Items from a data source
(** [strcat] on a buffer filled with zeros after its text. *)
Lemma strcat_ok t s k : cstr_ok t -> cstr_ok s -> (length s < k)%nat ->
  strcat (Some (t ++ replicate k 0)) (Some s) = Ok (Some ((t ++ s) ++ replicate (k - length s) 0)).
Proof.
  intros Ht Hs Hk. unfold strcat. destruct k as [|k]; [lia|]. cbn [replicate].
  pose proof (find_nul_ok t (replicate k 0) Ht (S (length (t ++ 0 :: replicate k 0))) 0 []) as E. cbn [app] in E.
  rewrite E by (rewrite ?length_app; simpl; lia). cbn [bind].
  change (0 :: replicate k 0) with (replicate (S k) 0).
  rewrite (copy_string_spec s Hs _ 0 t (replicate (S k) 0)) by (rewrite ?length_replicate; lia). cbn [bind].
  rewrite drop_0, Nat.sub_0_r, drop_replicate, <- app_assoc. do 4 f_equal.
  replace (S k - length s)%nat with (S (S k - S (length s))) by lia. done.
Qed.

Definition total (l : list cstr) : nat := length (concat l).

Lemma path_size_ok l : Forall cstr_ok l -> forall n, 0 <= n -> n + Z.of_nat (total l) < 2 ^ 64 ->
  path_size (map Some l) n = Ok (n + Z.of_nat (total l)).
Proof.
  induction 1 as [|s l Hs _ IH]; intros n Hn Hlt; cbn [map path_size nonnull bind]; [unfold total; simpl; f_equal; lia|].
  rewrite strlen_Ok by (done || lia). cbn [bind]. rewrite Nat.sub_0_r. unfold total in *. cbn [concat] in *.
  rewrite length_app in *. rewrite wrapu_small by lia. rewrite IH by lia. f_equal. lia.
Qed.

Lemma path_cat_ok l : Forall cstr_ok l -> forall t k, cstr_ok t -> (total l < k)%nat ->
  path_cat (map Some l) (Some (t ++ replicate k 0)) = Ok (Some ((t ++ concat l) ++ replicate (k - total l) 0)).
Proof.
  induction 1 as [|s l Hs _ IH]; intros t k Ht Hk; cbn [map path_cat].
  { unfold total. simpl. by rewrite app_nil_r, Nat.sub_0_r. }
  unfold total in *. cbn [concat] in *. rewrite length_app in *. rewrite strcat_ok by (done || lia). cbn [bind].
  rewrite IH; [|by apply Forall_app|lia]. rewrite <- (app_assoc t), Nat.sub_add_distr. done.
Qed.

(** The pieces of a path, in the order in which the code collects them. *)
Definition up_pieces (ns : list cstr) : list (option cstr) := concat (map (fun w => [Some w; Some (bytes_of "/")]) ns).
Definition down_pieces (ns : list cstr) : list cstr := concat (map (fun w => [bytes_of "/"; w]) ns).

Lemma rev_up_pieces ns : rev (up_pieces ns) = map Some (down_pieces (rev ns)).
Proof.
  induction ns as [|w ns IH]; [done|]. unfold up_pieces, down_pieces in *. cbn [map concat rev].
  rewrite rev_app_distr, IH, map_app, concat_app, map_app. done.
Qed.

---

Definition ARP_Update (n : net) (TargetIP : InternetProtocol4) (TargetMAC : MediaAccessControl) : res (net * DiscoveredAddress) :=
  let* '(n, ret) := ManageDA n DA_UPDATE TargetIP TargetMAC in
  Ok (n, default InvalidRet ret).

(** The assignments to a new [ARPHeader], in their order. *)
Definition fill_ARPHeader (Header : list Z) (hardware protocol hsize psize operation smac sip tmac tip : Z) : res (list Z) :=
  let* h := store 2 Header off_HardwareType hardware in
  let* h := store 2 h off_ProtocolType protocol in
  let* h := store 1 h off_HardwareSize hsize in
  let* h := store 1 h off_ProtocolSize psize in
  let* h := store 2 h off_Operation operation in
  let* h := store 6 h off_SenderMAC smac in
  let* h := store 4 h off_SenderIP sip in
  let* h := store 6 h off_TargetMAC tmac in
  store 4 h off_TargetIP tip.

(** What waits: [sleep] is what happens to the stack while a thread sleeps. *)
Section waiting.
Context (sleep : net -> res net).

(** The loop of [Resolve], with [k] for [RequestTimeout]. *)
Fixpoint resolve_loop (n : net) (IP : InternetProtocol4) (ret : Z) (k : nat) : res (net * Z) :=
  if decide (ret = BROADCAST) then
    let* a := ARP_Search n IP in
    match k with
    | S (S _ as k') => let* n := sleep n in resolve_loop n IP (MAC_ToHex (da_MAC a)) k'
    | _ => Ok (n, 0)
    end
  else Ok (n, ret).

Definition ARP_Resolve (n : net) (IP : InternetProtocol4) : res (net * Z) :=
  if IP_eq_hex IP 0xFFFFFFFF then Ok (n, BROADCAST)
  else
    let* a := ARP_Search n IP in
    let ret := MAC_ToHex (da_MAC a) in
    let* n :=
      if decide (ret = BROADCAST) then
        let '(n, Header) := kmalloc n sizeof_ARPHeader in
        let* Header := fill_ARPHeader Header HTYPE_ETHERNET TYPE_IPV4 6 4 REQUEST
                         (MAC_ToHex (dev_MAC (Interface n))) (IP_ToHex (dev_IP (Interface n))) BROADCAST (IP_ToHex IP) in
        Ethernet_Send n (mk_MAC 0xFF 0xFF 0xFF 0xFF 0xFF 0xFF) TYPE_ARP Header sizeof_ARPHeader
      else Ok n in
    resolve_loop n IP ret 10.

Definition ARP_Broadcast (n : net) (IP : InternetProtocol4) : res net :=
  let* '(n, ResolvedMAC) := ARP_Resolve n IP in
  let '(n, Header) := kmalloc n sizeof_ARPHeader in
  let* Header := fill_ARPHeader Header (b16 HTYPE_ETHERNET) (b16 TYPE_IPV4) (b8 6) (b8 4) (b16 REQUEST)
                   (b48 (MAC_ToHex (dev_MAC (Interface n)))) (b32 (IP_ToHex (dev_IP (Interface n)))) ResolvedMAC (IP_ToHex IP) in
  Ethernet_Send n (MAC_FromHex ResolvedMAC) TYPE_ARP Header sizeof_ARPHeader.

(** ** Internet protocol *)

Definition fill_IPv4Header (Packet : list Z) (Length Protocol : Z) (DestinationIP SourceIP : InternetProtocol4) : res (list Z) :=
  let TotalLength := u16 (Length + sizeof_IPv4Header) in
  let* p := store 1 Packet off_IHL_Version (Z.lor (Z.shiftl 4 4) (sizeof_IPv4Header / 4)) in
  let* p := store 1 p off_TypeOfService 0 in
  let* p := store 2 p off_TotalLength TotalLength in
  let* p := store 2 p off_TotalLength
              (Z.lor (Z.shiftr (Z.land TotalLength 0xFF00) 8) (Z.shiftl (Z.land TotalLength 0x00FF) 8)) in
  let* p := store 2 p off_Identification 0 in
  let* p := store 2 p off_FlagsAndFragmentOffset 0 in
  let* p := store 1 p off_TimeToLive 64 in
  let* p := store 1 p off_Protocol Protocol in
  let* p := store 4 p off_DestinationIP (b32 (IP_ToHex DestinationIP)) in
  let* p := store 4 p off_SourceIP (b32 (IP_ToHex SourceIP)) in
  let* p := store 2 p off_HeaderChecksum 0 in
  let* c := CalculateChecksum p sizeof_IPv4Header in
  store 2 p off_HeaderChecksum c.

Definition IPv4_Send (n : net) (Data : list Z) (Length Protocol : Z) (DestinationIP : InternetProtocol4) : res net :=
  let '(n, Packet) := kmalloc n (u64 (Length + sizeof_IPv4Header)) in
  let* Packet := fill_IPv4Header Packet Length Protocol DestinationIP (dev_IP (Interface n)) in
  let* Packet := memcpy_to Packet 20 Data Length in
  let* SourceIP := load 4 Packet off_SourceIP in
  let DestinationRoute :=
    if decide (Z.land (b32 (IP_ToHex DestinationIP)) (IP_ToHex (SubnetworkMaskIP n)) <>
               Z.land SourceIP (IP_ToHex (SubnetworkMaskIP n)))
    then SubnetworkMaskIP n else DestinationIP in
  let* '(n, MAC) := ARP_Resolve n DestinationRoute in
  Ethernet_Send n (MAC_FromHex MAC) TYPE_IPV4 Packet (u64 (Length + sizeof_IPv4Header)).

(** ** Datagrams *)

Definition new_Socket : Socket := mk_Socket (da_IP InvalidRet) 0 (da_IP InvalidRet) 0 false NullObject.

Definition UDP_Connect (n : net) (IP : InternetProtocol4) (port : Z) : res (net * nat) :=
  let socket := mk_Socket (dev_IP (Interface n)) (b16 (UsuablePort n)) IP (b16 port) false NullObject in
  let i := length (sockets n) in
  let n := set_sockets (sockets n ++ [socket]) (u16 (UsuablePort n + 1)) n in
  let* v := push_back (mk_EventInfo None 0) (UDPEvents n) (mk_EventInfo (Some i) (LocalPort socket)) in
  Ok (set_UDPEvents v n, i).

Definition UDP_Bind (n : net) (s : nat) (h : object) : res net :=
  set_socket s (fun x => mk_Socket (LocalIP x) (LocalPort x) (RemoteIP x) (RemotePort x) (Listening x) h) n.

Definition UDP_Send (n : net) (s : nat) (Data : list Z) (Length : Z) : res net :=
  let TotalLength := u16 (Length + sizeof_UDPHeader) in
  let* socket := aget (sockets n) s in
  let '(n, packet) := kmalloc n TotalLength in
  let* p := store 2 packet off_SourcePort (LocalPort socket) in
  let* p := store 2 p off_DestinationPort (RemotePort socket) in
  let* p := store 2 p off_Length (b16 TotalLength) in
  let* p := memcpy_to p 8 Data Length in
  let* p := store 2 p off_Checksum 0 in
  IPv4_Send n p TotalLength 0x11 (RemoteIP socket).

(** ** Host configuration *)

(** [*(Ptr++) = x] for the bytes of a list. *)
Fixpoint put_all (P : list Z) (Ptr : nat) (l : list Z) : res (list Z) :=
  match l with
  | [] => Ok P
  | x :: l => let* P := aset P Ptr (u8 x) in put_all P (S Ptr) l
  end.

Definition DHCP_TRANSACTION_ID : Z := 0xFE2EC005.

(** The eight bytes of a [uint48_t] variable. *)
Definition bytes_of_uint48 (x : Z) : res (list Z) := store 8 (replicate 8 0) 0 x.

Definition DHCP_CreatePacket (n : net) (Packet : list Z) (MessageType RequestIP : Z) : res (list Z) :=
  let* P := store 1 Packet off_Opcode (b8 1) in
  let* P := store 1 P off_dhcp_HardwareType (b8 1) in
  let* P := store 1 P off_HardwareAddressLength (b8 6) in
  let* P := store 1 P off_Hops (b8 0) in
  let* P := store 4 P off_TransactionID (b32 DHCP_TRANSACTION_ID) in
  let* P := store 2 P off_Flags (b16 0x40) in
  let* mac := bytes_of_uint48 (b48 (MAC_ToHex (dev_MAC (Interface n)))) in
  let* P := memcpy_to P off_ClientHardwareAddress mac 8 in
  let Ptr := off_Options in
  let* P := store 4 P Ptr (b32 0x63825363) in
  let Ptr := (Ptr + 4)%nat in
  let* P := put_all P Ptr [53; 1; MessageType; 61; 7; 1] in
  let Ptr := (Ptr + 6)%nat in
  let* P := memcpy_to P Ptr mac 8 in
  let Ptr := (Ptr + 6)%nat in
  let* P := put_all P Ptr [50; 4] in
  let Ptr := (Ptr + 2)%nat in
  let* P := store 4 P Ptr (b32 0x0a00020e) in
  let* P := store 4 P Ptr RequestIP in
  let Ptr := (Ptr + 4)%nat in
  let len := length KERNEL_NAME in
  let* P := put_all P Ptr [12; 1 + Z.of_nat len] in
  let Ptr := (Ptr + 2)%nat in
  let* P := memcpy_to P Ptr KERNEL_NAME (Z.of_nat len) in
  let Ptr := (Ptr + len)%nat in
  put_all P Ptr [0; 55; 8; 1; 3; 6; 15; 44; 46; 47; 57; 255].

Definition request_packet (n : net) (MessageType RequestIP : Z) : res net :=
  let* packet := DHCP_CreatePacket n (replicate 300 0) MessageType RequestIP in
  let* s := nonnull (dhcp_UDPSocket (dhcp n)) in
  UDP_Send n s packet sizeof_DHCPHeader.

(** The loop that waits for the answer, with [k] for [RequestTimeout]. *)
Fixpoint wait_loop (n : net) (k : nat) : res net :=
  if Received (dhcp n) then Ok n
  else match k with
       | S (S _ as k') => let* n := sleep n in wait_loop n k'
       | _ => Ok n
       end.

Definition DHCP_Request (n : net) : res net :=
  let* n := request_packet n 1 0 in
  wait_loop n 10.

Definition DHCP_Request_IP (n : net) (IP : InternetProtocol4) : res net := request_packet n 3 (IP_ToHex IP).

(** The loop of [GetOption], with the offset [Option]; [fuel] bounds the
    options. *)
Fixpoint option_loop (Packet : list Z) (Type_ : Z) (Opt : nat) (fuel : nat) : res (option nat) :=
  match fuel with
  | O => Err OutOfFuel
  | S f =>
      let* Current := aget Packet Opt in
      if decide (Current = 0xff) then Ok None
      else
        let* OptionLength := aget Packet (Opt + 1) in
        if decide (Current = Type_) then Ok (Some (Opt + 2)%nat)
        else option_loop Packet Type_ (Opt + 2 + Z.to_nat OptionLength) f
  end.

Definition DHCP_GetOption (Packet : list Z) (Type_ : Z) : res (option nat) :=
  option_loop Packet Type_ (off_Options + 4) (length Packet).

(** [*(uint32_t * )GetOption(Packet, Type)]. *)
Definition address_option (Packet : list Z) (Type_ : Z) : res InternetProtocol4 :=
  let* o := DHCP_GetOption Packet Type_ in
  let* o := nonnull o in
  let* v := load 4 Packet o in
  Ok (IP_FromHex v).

--

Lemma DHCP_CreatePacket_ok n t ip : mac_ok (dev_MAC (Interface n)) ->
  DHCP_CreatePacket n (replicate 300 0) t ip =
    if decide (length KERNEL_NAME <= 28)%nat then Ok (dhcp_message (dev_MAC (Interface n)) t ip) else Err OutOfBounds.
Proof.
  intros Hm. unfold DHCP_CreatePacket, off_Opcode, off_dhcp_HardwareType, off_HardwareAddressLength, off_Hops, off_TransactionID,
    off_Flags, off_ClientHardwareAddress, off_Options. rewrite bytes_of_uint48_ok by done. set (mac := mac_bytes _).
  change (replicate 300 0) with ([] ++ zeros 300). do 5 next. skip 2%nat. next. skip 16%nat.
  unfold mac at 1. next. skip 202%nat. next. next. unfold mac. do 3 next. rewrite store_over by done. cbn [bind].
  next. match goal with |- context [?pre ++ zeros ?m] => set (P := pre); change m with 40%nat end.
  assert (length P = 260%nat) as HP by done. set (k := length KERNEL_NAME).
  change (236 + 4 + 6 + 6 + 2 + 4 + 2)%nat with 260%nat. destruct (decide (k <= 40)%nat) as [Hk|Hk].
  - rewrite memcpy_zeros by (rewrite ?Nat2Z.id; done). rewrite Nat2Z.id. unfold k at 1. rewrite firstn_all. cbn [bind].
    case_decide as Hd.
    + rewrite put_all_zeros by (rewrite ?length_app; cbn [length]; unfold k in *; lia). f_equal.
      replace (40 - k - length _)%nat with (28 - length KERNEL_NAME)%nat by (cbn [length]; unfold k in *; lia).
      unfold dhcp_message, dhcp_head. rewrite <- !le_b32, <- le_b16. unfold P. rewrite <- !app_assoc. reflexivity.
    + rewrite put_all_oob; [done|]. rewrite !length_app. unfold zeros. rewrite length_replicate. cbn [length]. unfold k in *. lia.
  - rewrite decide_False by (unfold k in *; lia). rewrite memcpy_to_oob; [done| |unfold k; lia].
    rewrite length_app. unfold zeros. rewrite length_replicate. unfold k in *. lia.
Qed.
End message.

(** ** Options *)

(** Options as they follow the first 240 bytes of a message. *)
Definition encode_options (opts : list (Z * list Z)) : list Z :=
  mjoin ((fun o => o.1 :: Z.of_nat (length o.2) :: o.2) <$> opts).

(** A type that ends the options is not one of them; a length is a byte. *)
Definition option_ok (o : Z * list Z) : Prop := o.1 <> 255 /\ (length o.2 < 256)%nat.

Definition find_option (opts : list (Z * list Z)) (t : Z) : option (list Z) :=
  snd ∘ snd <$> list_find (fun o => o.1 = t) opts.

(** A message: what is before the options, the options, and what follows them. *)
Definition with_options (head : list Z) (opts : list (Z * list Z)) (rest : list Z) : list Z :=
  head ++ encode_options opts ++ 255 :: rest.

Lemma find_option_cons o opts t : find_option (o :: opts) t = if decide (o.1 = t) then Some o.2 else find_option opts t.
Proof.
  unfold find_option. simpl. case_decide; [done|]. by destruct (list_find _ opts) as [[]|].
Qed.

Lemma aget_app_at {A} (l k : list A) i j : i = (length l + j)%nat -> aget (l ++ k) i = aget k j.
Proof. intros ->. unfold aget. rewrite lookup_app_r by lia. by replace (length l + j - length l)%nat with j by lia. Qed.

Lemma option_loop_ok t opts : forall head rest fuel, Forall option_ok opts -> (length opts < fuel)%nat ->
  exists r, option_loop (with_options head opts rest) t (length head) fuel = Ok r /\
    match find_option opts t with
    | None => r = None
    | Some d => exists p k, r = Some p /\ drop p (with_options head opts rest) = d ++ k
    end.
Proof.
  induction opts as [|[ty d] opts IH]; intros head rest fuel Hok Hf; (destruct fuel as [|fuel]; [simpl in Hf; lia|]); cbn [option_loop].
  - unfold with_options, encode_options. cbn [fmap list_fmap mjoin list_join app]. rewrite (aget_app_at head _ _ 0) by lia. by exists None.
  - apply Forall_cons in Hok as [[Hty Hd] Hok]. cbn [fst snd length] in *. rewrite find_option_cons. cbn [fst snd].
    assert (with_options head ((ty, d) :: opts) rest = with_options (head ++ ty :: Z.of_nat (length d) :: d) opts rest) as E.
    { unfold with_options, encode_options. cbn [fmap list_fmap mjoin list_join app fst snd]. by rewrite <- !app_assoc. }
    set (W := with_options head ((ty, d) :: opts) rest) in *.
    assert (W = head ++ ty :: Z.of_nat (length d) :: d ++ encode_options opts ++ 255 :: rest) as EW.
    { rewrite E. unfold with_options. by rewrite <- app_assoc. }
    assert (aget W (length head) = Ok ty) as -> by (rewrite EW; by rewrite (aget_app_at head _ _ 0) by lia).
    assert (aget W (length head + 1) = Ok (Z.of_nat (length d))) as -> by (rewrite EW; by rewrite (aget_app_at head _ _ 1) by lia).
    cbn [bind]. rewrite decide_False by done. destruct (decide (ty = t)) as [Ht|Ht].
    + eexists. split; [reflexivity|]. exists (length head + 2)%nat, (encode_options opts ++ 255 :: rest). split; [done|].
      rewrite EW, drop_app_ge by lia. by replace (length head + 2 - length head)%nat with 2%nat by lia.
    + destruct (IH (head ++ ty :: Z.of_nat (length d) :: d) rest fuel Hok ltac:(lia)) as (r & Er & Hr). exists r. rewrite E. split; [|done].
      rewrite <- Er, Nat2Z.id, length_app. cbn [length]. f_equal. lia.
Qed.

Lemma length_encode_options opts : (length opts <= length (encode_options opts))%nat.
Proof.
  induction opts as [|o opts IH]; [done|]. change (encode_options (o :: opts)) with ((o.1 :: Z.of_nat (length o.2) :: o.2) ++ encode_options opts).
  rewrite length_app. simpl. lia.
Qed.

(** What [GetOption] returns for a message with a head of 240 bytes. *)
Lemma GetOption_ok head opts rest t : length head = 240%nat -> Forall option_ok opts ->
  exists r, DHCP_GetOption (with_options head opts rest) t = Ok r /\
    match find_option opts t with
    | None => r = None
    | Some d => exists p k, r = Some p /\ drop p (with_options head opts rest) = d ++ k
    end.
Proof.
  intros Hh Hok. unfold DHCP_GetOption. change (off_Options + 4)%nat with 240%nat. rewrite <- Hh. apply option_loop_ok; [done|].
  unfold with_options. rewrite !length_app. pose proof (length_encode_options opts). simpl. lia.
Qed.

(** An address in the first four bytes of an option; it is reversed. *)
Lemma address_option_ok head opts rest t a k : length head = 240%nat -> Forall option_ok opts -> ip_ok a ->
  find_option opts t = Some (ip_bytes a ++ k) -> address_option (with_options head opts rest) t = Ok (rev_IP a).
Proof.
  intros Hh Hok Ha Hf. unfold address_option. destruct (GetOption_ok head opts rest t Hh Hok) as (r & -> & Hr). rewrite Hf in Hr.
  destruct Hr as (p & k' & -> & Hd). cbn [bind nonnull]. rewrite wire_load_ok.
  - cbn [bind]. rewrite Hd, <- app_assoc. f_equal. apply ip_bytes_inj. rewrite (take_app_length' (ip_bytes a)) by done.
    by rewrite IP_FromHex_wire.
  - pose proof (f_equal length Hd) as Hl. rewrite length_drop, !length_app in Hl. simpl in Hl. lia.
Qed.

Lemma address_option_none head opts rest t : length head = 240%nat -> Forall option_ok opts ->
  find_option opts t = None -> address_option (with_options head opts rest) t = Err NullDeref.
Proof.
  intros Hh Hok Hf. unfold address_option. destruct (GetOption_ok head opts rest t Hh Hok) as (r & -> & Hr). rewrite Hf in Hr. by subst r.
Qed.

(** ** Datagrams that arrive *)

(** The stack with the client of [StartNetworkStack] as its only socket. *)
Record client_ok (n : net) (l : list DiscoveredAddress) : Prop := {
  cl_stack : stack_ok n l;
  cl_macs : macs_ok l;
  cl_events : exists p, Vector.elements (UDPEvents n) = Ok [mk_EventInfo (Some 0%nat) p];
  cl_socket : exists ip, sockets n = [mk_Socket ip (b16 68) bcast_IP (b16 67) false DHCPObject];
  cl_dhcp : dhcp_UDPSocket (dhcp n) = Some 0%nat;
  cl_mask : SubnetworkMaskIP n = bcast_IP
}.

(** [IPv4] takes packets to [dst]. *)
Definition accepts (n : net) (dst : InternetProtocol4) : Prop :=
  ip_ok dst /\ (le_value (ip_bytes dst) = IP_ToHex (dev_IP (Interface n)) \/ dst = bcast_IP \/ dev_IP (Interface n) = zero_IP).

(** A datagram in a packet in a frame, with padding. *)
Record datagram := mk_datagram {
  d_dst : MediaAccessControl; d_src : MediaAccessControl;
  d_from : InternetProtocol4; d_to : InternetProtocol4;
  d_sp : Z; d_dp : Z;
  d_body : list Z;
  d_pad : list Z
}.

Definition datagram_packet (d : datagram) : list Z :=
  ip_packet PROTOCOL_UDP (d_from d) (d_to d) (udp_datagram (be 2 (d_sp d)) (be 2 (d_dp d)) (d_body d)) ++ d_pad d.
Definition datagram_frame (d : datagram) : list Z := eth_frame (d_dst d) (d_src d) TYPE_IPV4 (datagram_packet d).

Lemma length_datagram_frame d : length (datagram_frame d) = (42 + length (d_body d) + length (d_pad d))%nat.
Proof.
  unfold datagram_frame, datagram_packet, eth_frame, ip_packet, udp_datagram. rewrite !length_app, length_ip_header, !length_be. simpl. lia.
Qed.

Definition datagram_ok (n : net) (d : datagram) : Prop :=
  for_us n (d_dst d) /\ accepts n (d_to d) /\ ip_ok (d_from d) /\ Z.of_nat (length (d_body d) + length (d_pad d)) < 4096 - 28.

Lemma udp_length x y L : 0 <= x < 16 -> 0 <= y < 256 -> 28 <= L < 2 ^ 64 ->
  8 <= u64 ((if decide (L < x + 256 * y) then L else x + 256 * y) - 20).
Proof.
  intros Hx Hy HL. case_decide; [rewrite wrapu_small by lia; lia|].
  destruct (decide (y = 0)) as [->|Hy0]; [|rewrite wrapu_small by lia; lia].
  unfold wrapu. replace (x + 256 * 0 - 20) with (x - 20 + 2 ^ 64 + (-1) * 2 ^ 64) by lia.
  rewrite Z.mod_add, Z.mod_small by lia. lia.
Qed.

-- What you should do --
Beginning at the line with "- pose proof" and ending at the line with "Definition datagram_ok (n", reproduce each line of the data above exactly, and add no other lines.

-- Exercise answer --
  - pose proof (f_equal length Hd) as Hl. rewrite length_drop, !length_app in Hl. simpl in Hl. lia.
Qed.

Lemma address_option_none head opts rest t : length head = 240%nat -> Forall option_ok opts ->
  find_option opts t = None -> address_option (with_options head opts rest) t = Err NullDeref.
Proof.
  intros Hh Hok Hf. unfold address_option. destruct (GetOption_ok head opts rest t Hh Hok) as (r & -> & Hr). rewrite Hf in Hr. by subst r.
Qed.

(** ** Datagrams that arrive *)

(** The stack with the client of [StartNetworkStack] as its only socket. *)
Record client_ok (n : net) (l : list DiscoveredAddress) : Prop := {
  cl_stack : stack_ok n l;
  cl_macs : macs_ok l;
  cl_events : exists p, Vector.elements (UDPEvents n) = Ok [mk_EventInfo (Some 0%nat) p];
  cl_socket : exists ip, sockets n = [mk_Socket ip (b16 68) bcast_IP (b16 67) false DHCPObject];
  cl_dhcp : dhcp_UDPSocket (dhcp n) = Some 0%nat;
  cl_mask : SubnetworkMaskIP n = bcast_IP
}.

(** [IPv4] takes packets to [dst]. *)
Definition accepts (n : net) (dst : InternetProtocol4) : Prop :=
  ip_ok dst /\ (le_value (ip_bytes dst) = IP_ToHex (dev_IP (Interface n)) \/ dst = bcast_IP \/ dev_IP (Interface n) = zero_IP).

(** A datagram in a packet in a frame, with padding. *)
Record datagram := mk_datagram {
  d_dst : MediaAccessControl; d_src : MediaAccessControl;
  d_from : InternetProtocol4; d_to : InternetProtocol4;
  d_sp : Z; d_dp : Z;
  d_body : list Z;
  d_pad : list Z
}.

Definition datagram_packet (d : datagram) : list Z :=
  ip_packet PROTOCOL_UDP (d_from d) (d_to d) (udp_datagram (be 2 (d_sp d)) (be 2 (d_dp d)) (d_body d)) ++ d_pad d.
Definition datagram_frame (d : datagram) : list Z := eth_frame (d_dst d) (d_src d) TYPE_IPV4 (datagram_packet d).

Lemma length_datagram_frame d : length (datagram_frame d) = (42 + length (d_body d) + length (d_pad d))%nat.
Proof.
  unfold datagram_frame, datagram_packet, eth_frame, ip_packet, udp_datagram. rewrite !length_app, length_ip_header, !length_be. simpl. lia.
Qed.

Definition datagram_ok (n : net) (d : datagram) : Prop :=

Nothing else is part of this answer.